Terceiro cemitério de São José do Rio Preto, estava instalado na vila Maceno, onde hoje está a Praça Ugolino Ugolini, defronte a Igreja de Nossa Senhora do Santíssimo Sacramento.
No dia 1º de abril de 1895, o intendente (prefeito) Luiz Francisco da Silva recomendou à Câmara a necessidade de se determinar um novo lugar para servir de cemitério, argumentando que o Cemitério da Fábrica “está muito próximo da vila, em local prejudicial à saúde da população”. Neste mesmo dia, foi formada uma comissão de cidadãos, integrada por Antônio do Carmo Lisboa, Francisco Antônio de Almeida Funchal e João Dulcídio Pereira Mesquita, com a colaboração de Joaquim Thomáz de Carvalho, para encontrar um local adequado para o novo cemitério. Três meses depois, em 1º de julho, a comissão indicou como local do cemitério o quarteirão 74, da terceira secção do patrimônio de Nossa Senhora do Carmo, provavelmente dentro da área que compreende hoje a Boa Vista.
Em 28 de setembro de 1896, João Bernardino de Seixas Ribeiro fez a doação de uma área de 40 braças para a instalação do cemitério, na Maceno. Em 15 de dezembro de 1896, a Câmara foi oficialmente avisada desta doação. Mas, para ser implantado o cemitério, era necessária, antes, a construção de uma ponte sobre o rio Preto para dar acesso ao lugar. Três anos depois, em 1º de dezembro de 1899, o intendente (prefeito) Delmiro Corrêa defendeu junto aos vereadores a mudança do cemitério para um terreno de 506m2 escolhido pela Câmara; no dia seguinte, às 10 horas, a Câmara finalmente decidiu pela implantação do novo cemitério, determinando, em 1º de março de 1900, que todo cadáver fosse sepultado no novo cemitério.
Em 16 de outubro de 1899, a Câmara aprovou e instituiu uma das leis mais antipáticas já votadas na cidade: a “Lei do Fogão”. Por esta lei, a Intendência (Prefeitura) devia cobrar de cada chefe de família ou “fogão”, , uma taxa anual de 1$000 (um mil réis), para serem gastos na construção de cemitérios. Quem deixasse de pagar seria multado em 10$000 (dez mil réis) ou seria preso por cinco dias. Houve protestos da população. Com modificações na lei, ela foi promulgada em 24 de outubro de 1899, para vigorar a partir de 1º de janeiro de 1900, aumentando a taxa para 2$000 (dois mil réis) e retirando a pena de prisão, mantendo a multa de 10$000. A lei também mandava processar o contribuinte que “provocar, ameaçar ou injuriar o fiscal (…) assim como insultar ou menosprezar o Governo Municipal”. Não há notícias sobre a aplicação da lei.

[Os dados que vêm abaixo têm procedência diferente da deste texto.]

(* ===== verification/FeatureKeys.v ===== *)
(** * Feature keys, capability states and policy modes

    The closed taxonomy of runtime feature keys (src/src/policy/feature-keys.ts),
    the closed enumerations of src/src/policy/policy-shapes.ts and the typed
    errors of src/src/policy/errors.ts. *)

From S2P Require Import Prelude JsValue.

(** ** The key taxonomy *)

Inductive RuntimeFeatureKey : Set :=
  | RespondentPlace
  | Status
  | DocumentPresentation
  | FileUpload
  | CrossIssuerHistory
  | OfflineSubmit
  | Payment
  | Embed
  | Screener
  | PreparerFiling
  | TrustedReviewer
  | BringYourOwnAssistant
  | SafeAddress
  | DuressAware
  | MultiParty
  | RecordLifecycle.

#[export] Instance RuntimeFeatureKey_eq_dec : EqDecision RuntimeFeatureKey.
Proof. solve_decision. Defined.

(** The tuple, in its append-only order (the resolver's iteration order). *)
Definition RUNTIME_FEATURE_KEYS : list RuntimeFeatureKey :=
  [ RespondentPlace; Status; DocumentPresentation; FileUpload; CrossIssuerHistory;
    OfflineSubmit; Payment; Embed; Screener; PreparerFiling; TrustedReviewer;
    BringYourOwnAssistant; SafeAddress; DuressAware; MultiParty; RecordLifecycle ].

#[global] Arguments RUNTIME_FEATURE_KEYS : simpl never.

(** The string each key is in the source. *)
Definition key_string (k : RuntimeFeatureKey) : string :=
  match k with
  | RespondentPlace => "respondentPlace"
  | Status => "status"
  | DocumentPresentation => "documentPresentation"
  | FileUpload => "fileUpload"
  | CrossIssuerHistory => "crossIssuerHistory"
  | OfflineSubmit => "offlineSubmit"
  | Payment => "payment"
  | Embed => "embed"
  | Screener => "screener"
  | PreparerFiling => "preparerFiling"
  | TrustedReviewer => "trustedReviewer"
  | BringYourOwnAssistant => "bringYourOwnAssistant"
  | SafeAddress => "safeAddress"
  | DuressAware => "duressAware"
  | MultiParty => "multiParty"
  | RecordLifecycle => "recordLifecycle"
  end.

Definition isRuntimeFeatureKey (value : string) : bool :=
  str_in value (key_string <$> RUNTIME_FEATURE_KEYS).

Definition key_of_string (value : string) : option RuntimeFeatureKey :=
  List.find (λ k, String.eqb value (key_string k)) RUNTIME_FEATURE_KEYS.

Lemma key_of_key_string k : key_of_string (key_string k) = Some k.
Proof. by destruct k. Qed.

#[export] Instance RuntimeFeatureKey_countable : Countable RuntimeFeatureKey :=
  inj_countable key_string key_of_string key_of_key_string.

#[export] Instance key_string_inj : Inj (=) (=) key_string.
Proof. intros k1 k2 E. apply (inj Some). by rewrite <- !key_of_key_string, E. Qed.

Lemma RUNTIME_FEATURE_KEYS_complete k : k ∈ RUNTIME_FEATURE_KEYS.
Proof. destruct k; unfold RUNTIME_FEATURE_KEYS; set_solver. Qed.

Lemma RUNTIME_FEATURE_KEYS_NoDup : NoDup RUNTIME_FEATURE_KEYS.
Proof. apply (bool_decide_unpack _). by vm_compute. Qed.

Lemma isRuntimeFeatureKey_spec s : isRuntimeFeatureKey s = true ↔ ∃ k, s = key_string k.
Proof.
  unfold isRuntimeFeatureKey. rewrite str_in_spec, list_elem_of_fmap. split.
  - intros (k & -> & _). by exists k.
  - intros [k ->]. exists k. split; [done|apply RUNTIME_FEATURE_KEYS_complete].
Qed.

(** Locale-conditional keys: empty today. *)
Definition LOCALE_CONDITIONAL_FEATURE_KEYS : gset RuntimeFeatureKey := ∅.

Definition isLocaleConditionalFeatureKey (value : string) : bool :=
  isRuntimeFeatureKey value &&
  match key_of_string value with
  | Some k => bool_decide (k ∈ LOCALE_CONDITIONAL_FEATURE_KEYS)
  | None => false
  end.

Definition anyEnabledFeatureIsLocaleConditional (enabled : gset RuntimeFeatureKey) : bool :=
  existsb (λ key, bool_decide (key ∈ LOCALE_CONDITIONAL_FEATURE_KEYS)) (elements enabled).

(** ** Capability states and policy modes *)

Inductive Mode : Set := Demo | Production.

Inductive CapabilityAvailability : Set := Available | DemoStub | Unavailable.

Inductive OrgFeaturePolicyMode : Set := OrgForbidden | OrgAllowed | OrgDefaultOn | OrgRequired.

Inductive FormFeaturePolicyMode : Set := FormForbidden | FormOptional | FormRequired.

#[export] Instance Mode_eq_dec : EqDecision Mode.
Proof. solve_decision. Defined.
#[export] Instance CapabilityAvailability_eq_dec : EqDecision CapabilityAvailability.
Proof. solve_decision. Defined.
#[export] Instance OrgFeaturePolicyMode_eq_dec : EqDecision OrgFeaturePolicyMode.
Proof. solve_decision. Defined.
#[export] Instance FormFeaturePolicyMode_eq_dec : EqDecision FormFeaturePolicyMode.
Proof. solve_decision. Defined.

#[export, program] Instance Mode_literal : Literal Mode :=
  {| lit_string m := match m with Demo => "demo" | Production => "production" end;
     literals := [Demo; Production] |}.
Solve All Obligations with solve_literal.

#[export, program] Instance CapabilityAvailability_literal : Literal CapabilityAvailability :=
  {| lit_string c :=
       match c with Available => "available" | DemoStub => "demo-stub" | Unavailable => "unavailable" end;
     literals := [Available; DemoStub; Unavailable] |}.
Solve All Obligations with solve_literal.

#[export, program] Instance OrgFeaturePolicyMode_literal : Literal OrgFeaturePolicyMode :=
  {| lit_string m :=
       match m with
       | OrgForbidden => "forbidden" | OrgAllowed => "allowed"
       | OrgDefaultOn => "default-on" | OrgRequired => "required"
       end;
     literals := [OrgForbidden; OrgAllowed; OrgDefaultOn; OrgRequired] |}.
Solve All Obligations with solve_literal.

#[export, program] Instance FormFeaturePolicyMode_literal : Literal FormFeaturePolicyMode :=
  {| lit_string m :=
       match m with
       | FormForbidden => "forbidden" | FormOptional => "optional" | FormRequired => "required"
       end;
     literals := [FormForbidden; FormOptional; FormRequired] |}.
Solve All Obligations with solve_literal.

Definition isCapabilityAvailability (v : jsv) : bool :=
  is_one_of v ["available"; "demo-stub"; "unavailable"].

Definition isOrgFeaturePolicyMode (v : jsv) : bool :=
  is_one_of v ["forbidden"; "allowed"; "default-on"; "required"].

Definition isFormFeaturePolicyMode (v : jsv) : bool :=
  is_one_of v ["forbidden"; "optional"; "required"].

Lemma isCapabilityAvailability_spec v :
  isCapabilityAvailability v = true ↔ ∃ c : CapabilityAvailability, v = JStr (lit_string c).
Proof. by apply is_one_of_literals. Qed.

Lemma isOrgFeaturePolicyMode_spec v :
  isOrgFeaturePolicyMode v = true ↔ ∃ m : OrgFeaturePolicyMode, v = JStr (lit_string m).
Proof. by apply is_one_of_literals. Qed.

Lemma isFormFeaturePolicyMode_spec v :
  isFormFeaturePolicyMode v = true ↔ ∃ m : FormFeaturePolicyMode, v = JStr (lit_string m).
Proof. by apply is_one_of_literals. Qed.

(** ** Disabled reasons *)

Inductive DisabledCause : Set :=
  | InstanceUnavailable
  | OrgForbiddenCause
  | FormForbiddenCause
  | OptionalNoInstance
  | DefaultOnNoInstance
  | ProductionRejectsDemoStub
  | NotRequested.

#[export] Instance DisabledCause_eq_dec : EqDecision DisabledCause.
Proof. solve_decision. Defined.

Record DisabledReason : Set := { cause : DisabledCause; reason_message : string }.

(** ** Typed errors *)

Inductive FeaturePolicyConflictKind : Set := OrgRequiredFormForbidden | FormRequiredOrgForbidden.

Inductive RuntimePolicyDocumentKind : Set := InstanceDoc | OrgDoc | FormDoc.

#[export] Instance RuntimePolicyDocumentKind_eq_dec : EqDecision RuntimePolicyDocumentKind.
Proof. solve_decision. Defined.

(** One constructor per error class of errors.ts, with its readonly fields and
    the reason its message carries; [TypeErrorThrown] is the engine's own
    TypeError (reading a property of [null] or [undefined]). *)
Inductive RuntimePolicyError : Set :=
  | UnsupportedRequiredFeatureError (featureKey : RuntimeFeatureKey) (reason : string)
  | FeaturePolicyConflictError (featureKey : RuntimeFeatureKey) (conflict : FeaturePolicyConflictKind)
  | OrgPolicyUnsatisfiedError (featureKey : RuntimeFeatureKey) (reason : string)
  | InvalidRuntimePolicyError (documentKind : RuntimePolicyDocumentKind) (reason : string)
  | EmbedOriginNotAllowedError (reason : string)
  | PaymentRequiresOnlineError
  | HiddenDefinitionRuntimeStateError (definitionUrl : string)
  | TypeErrorThrown.

Definition conflict_string (c : FeaturePolicyConflictKind) : string :=
  match c with
  | OrgRequiredFormForbidden => "org-required-form-forbidden"
  | FormRequiredOrgForbidden => "form-required-org-forbidden"
  end.

Definition document_kind_string (k : RuntimePolicyDocumentKind) : string :=
  match k with InstanceDoc => "instance" | OrgDoc => "org" | FormDoc => "form" end.

(** The support code each class carries; [None] for the engine's TypeError,
    which is not a RuntimePolicyError. *)
Definition error_code (e : RuntimePolicyError) : option string :=
  match e with
  | UnsupportedRequiredFeatureError _ _ => Some "UnsupportedRequiredFeature"
  | FeaturePolicyConflictError _ _ => Some "FeaturePolicyConflict"
  | OrgPolicyUnsatisfiedError _ _ => Some "OrgPolicyUnsatisfied"
  | InvalidRuntimePolicyError _ _ => Some "InvalidRuntimePolicy"
  | EmbedOriginNotAllowedError _ => Some "EmbedOriginNotAllowed"
  | PaymentRequiresOnlineError => Some "PaymentRequiresOnline"
  | HiddenDefinitionRuntimeStateError _ => Some "HiddenDefinitionRuntimeState"
  | TypeErrorThrown => None
  end.

(** The message each class passes to [super]. *)
Definition error_message (e : RuntimePolicyError) : string :=
  match e with
  | UnsupportedRequiredFeatureError k r =>
      "Required feature " +:+ dq +:+ key_string k +:+ dq +:+ " cannot be enabled: " +:+ r
  | FeaturePolicyConflictError k c =>
      "Policy conflict on feature " +:+ dq +:+ key_string k +:+ dq +:+ ": " +:+ conflict_string c
  | OrgPolicyUnsatisfiedError k r =>
      "Org policy requires " +:+ dq +:+ key_string k +:+ dq
        +:+ " but the instance cannot satisfy it: " +:+ r
  | InvalidRuntimePolicyError d r => "Invalid " +:+ document_kind_string d +:+ " runtime policy: " +:+ r
  | EmbedOriginNotAllowedError r => "Embed origin not allowed: " +:+ r
  | PaymentRequiresOnlineError =>
      "This form requires payment and cannot be saved for later — you must be online to fill it."
  | HiddenDefinitionRuntimeStateError u => "Definition is hidden on the active route: " +:+ u
  | TypeErrorThrown => ""
  end.

Definition isRuntimePolicyError (e : RuntimePolicyError) : bool :=
  match error_code e with Some _ => true | None => false end.

(** The shape every validator of the resolver has. *)
Abbreviation check := (outcome RuntimePolicyError unit).

(** [value !== undefined && (!Array.isArray(value) || !value.every(non-empty string))] *)
Definition validateOptionalStringArray
    (layer : RuntimePolicyDocumentKind) (cite : string) (value : jsv) : check :=
  throw_when
    (negb (is_undefined value)
      && (negb (is_array value) || negb (forallb is_nonempty_string (arr_of value))))
    (InvalidRuntimePolicyError layer (cite +:+ " must be an array of non-empty strings")).

(** A value at the type [readonly string[] | undefined]. *)
Definition read_strings (v : jsv) : option (option (list string)) :=
  match v with
  | JUndef => Some None
  | JArr l => Some <$> mapM str_of l
  | _ => None
  end.

Lemma mapM_str_of_map l : mapM str_of (JStr <$> l) = Some l.
Proof. by apply mapM_fmap_Some. Qed.

Lemma mapM_str_of l ss : mapM str_of l = Some ss ↔ l = JStr <$> ss.
Proof.
  split; [|intros ->; apply mapM_str_of_map].
  intros H%mapM_Some. induction H as [|x s l ss Hx H IH]; [done|].
  destruct x; simplify_eq/=. done.
Qed.

Lemma omap_fmap_str (l : list string) : omap str_of (JStr <$> l) = l.
Proof. induction l as [|x l IH]; [done|]. cbn. f_equal. exact IH. Qed.

Lemma validateOptionalStringArray_spec layer cite v :
  validateOptionalStringArray layer cite v = Returns () ↔
  ∃ ss, read_strings v = Some ss ∧ from_option (Forall (λ s, s ≠ "")) True ss.
Proof.
  unfold validateOptionalStringArray. rewrite throw_when_Returns.
  destruct v as [| | | | |l|]; simpl; try naive_solver.
  rewrite negb_false_iff, forallb_Forall. split.
  - intros H. assert (∃ ss, l = JStr <$> ss ∧ Forall (λ s, s ≠ "") ss) as (ss & -> & Hss).
    { induction H as [|x l Hx _ IH]; [by exists []|].
      apply is_nonempty_string_spec in Hx as (s & -> & Hs). destruct IH as (ss & -> & Hss).
      exists (s :: ss). split; [done|by constructor]. }
    exists (Some ss). by rewrite mapM_str_of_map.
  - intros ([ss|] & Hr & Hss); simpl in *; destruct (mapM str_of l) eqn:E; simplify_eq/=.
    apply mapM_str_of in E as ->. apply Forall_fmap. eapply Forall_impl; [exact Hss|].
    intros s Hs. by apply nonempty_spec.
Qed.

(** [v.k] on an unchecked value: reading a property of [null] or [undefined]
    throws. *)
Definition get_member (v : jsv) (k : string) : outcome RuntimePolicyError jsv :=
  if is_nullish v then Throws TypeErrorThrown else Returns (prop v k).

(** [v?.k] *)
Definition opt_member (v : jsv) (k : string) : jsv := if is_nullish v then JUndef else prop v k.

Com o novo cemitério, onde todos os cidadãos deveriam ser sepultados, independente de sua religião, a Câmara aprovou lei de autoria do vereador Pedro Amaral, em 1º de agosto de 1900, regulamentando o “enterramento de cadáveres no Município nos cemitérios”, proibindo a prática de sepultamento nos quintais das casas. A lei era válida para Rio Preto e seus bairros rurais: Jatahy (Tanabi), São Jerônymo, Monte Aprazível, Viradouro, Bom Sucesso, Fartura, Barra Mansa, Castores, Caxueira e Palmeira. “Quem sepultar fora dos cemitérios será preso por cinco dias e pagará multa de 50$000 (cinqüenta mil réis)”, dizia a lei.
Em 1907, o inspetor de Saúde Pública, Aristides Serpa, condenou o Cemitério da Maceno por causa do declive do terreno, que jogava as águas de chuvas no rio Preto. Em 6 de novembro de 1910, o engenheiro Ugolino Ugolini apresentou à Câmara a planta do novo cemitério que, segundo o jornal O Porvir, “poderá rivalizar com o melhor congênere executado no interior do Estado”. Era a planta do futuro Cemitério da Ressurreição, na Vila Ercília.
Declarado impróprio e nocivo à saúde pública em 1914, o Cemitério da Maceno somente foi desativado em 1923, quando foi inaugurado o Cemitério da Ercília. E, em 27 de março de 1943, o prefeito Ernani Pires Domingues determinou o prazo final de 90 dias para remoção de restos mortais da Maceno para a Ercília.